**Saved entries:**
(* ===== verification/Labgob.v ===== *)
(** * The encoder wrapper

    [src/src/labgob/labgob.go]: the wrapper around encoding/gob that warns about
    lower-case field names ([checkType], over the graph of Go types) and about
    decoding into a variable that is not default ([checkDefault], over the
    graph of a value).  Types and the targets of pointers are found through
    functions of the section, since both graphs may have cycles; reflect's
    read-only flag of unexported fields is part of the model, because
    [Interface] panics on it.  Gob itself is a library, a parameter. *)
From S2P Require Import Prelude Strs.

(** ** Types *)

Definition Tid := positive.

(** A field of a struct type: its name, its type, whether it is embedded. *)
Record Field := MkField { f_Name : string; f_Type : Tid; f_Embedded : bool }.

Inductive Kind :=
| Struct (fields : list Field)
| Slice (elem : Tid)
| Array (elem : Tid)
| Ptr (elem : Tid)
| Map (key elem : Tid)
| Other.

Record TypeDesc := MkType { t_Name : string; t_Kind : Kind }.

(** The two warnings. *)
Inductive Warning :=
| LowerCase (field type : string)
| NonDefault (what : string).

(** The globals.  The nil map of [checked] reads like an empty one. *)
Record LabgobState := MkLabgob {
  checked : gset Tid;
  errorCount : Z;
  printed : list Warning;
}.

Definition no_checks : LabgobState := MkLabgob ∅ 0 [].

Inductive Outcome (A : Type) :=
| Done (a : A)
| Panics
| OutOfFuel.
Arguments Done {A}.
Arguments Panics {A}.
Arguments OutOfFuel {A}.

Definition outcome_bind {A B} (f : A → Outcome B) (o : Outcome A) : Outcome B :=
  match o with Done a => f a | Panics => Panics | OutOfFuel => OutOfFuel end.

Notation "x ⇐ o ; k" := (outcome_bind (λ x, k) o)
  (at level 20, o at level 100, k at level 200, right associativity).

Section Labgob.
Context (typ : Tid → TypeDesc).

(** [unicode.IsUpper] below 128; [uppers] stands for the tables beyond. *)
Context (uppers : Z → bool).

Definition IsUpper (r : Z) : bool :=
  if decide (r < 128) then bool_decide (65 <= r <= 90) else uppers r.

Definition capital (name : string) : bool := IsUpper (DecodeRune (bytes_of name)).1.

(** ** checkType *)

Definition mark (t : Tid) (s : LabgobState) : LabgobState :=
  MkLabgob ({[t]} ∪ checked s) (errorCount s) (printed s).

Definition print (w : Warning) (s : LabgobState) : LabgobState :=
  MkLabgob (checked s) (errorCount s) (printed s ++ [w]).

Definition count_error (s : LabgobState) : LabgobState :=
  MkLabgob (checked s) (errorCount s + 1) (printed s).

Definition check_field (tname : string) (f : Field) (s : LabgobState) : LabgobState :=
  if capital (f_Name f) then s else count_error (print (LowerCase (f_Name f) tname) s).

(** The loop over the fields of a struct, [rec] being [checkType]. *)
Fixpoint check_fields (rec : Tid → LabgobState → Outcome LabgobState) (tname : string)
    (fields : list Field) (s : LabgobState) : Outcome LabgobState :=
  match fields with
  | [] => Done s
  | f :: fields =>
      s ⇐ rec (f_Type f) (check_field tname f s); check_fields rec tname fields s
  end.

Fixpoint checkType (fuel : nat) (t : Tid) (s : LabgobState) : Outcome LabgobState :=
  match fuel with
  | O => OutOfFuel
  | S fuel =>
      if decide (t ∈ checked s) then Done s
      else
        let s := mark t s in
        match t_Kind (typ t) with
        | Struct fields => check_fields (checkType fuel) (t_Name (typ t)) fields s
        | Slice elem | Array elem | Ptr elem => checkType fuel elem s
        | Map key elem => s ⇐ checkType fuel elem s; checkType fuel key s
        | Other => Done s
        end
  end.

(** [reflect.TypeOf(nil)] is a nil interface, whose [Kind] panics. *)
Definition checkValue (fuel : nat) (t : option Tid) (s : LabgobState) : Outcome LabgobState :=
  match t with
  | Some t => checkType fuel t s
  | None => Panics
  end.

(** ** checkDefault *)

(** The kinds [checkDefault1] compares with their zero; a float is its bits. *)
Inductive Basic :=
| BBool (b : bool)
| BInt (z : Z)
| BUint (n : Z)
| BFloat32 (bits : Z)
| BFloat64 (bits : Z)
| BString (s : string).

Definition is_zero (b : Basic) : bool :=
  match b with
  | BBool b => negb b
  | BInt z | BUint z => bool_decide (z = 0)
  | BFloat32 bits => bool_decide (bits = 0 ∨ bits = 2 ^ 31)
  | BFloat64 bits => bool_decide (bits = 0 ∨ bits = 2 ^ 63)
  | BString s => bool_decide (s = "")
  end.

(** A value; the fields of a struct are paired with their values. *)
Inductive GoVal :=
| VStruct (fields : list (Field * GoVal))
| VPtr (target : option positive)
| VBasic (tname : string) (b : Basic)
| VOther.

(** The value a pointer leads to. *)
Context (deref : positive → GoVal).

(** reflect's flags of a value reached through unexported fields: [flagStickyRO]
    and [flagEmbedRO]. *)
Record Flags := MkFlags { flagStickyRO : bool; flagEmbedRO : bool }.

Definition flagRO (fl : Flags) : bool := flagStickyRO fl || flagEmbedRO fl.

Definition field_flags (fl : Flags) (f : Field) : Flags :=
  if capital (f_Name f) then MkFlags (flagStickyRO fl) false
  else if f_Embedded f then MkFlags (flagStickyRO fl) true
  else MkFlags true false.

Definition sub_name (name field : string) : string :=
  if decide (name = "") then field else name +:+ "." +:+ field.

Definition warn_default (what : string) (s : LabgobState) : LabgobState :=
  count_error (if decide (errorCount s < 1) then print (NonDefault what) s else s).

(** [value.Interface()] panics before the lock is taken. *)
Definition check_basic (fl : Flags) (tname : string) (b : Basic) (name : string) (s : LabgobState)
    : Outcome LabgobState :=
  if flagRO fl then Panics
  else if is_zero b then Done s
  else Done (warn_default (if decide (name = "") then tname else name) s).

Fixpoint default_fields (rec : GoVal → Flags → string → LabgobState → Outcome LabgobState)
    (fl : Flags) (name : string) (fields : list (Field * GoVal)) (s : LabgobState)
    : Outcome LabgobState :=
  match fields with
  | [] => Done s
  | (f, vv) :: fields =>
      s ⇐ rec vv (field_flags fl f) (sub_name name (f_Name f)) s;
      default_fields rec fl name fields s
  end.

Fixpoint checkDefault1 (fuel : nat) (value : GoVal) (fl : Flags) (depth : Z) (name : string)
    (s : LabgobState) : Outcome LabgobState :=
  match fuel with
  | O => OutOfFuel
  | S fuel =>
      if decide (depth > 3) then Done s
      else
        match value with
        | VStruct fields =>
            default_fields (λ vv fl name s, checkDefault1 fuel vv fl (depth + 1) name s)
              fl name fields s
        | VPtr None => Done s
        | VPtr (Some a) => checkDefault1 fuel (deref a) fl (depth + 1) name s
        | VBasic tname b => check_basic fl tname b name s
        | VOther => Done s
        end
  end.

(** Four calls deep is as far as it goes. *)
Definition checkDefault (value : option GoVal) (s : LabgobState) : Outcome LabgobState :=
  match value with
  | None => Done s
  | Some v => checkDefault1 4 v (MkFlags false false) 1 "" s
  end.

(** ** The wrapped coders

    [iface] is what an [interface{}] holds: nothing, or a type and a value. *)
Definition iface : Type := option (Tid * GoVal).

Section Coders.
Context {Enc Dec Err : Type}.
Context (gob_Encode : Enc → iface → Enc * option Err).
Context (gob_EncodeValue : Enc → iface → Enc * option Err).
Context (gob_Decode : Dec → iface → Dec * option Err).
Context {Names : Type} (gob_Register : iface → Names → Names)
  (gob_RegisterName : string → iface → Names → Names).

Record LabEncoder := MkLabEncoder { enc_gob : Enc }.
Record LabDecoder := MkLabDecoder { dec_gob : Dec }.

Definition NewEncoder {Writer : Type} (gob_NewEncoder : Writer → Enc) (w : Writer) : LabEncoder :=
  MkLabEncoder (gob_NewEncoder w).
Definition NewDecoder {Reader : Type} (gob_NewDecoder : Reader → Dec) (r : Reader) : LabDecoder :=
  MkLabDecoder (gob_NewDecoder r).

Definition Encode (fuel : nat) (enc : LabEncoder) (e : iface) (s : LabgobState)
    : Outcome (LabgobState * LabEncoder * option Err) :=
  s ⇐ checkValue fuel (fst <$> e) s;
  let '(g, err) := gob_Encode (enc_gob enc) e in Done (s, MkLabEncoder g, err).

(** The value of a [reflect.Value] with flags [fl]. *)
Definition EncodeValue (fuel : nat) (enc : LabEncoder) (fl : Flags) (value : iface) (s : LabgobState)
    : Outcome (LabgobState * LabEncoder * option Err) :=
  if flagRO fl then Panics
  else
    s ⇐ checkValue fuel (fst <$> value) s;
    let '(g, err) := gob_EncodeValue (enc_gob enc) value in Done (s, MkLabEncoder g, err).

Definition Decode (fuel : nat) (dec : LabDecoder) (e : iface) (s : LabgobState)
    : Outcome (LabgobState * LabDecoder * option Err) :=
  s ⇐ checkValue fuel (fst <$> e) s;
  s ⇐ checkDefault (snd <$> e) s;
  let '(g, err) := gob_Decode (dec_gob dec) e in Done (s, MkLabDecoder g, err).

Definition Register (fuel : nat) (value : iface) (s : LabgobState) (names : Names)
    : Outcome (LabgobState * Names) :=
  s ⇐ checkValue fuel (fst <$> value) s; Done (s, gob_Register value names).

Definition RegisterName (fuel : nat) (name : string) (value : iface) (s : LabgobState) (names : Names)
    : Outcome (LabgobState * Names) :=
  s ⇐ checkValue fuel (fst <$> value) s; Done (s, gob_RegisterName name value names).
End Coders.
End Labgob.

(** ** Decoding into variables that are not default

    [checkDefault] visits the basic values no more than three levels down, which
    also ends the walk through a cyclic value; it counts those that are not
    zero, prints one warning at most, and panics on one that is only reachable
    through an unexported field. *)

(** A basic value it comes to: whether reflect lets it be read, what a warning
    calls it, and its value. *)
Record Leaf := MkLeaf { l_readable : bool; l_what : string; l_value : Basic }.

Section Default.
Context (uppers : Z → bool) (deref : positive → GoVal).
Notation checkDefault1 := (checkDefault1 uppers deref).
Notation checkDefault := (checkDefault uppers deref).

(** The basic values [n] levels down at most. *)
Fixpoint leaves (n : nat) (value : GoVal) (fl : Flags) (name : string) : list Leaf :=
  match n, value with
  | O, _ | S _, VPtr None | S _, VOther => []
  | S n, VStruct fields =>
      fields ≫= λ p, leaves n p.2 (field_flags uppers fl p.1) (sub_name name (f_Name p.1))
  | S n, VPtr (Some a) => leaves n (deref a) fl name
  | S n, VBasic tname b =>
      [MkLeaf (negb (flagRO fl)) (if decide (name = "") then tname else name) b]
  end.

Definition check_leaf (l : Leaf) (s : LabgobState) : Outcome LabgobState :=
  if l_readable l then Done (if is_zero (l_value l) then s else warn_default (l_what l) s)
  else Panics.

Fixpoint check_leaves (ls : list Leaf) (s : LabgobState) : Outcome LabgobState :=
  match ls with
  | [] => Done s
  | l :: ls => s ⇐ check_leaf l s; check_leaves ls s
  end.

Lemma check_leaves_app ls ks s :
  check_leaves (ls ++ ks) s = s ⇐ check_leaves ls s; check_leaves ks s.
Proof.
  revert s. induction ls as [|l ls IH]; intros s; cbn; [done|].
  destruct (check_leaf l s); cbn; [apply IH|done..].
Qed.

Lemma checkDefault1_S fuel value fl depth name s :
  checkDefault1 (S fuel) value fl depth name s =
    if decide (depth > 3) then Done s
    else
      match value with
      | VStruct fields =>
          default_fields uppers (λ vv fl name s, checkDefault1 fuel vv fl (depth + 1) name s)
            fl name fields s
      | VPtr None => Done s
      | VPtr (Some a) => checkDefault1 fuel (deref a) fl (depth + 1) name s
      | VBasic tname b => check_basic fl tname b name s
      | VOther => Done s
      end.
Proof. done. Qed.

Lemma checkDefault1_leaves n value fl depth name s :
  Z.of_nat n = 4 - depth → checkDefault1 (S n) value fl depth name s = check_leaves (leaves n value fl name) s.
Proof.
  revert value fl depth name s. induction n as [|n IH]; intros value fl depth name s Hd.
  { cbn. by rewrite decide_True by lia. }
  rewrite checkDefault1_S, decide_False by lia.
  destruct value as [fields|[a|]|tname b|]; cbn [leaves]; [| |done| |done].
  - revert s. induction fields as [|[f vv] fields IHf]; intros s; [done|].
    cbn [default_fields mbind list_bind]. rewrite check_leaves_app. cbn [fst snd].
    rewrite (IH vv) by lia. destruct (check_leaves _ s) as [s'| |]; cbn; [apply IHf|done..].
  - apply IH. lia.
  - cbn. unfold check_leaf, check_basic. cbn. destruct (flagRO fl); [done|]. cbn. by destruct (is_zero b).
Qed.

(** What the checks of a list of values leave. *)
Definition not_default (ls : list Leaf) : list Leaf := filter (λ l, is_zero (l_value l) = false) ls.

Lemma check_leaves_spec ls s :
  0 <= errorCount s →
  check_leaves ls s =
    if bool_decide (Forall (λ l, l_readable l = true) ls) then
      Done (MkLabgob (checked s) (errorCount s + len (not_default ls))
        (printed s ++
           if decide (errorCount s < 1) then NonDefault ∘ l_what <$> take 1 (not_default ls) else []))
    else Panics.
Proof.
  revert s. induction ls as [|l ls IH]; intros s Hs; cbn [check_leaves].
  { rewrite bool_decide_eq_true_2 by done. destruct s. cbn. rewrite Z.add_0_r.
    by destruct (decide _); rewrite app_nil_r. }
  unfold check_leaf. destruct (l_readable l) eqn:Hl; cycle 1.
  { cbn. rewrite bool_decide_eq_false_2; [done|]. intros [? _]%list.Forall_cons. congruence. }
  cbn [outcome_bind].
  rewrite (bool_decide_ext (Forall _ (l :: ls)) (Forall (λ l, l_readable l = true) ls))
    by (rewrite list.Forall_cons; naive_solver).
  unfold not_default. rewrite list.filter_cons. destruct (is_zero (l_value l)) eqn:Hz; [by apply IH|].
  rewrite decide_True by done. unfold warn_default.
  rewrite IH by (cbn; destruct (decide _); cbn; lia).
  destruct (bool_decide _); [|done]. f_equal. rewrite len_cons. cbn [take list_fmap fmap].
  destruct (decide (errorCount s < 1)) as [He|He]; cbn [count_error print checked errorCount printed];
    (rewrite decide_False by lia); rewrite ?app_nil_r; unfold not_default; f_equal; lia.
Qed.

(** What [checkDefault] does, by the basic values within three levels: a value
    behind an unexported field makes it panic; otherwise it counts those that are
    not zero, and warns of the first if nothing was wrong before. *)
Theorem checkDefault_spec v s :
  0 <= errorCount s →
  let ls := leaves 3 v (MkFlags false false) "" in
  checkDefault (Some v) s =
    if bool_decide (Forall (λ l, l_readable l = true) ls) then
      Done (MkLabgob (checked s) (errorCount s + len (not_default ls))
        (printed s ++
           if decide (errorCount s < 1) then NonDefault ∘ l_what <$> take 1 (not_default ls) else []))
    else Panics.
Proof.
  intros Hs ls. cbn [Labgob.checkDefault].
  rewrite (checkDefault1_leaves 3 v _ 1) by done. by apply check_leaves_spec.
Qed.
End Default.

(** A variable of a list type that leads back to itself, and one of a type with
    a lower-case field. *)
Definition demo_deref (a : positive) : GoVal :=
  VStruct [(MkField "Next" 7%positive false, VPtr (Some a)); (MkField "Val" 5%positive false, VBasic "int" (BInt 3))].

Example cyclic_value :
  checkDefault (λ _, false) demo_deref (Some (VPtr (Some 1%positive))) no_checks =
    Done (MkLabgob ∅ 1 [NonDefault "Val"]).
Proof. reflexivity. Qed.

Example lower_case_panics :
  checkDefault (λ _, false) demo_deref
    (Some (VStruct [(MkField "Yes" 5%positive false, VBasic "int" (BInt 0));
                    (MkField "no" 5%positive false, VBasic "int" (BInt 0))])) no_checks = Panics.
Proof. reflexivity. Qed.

**What you should do:** Scan the entries above. Copy each line that has the string "nothing".

**Your solution:**
    [iface] is what an [interface{}] holds: nothing, or a type and a value. *)
    not zero, and warns of the first if nothing was wrong before. *)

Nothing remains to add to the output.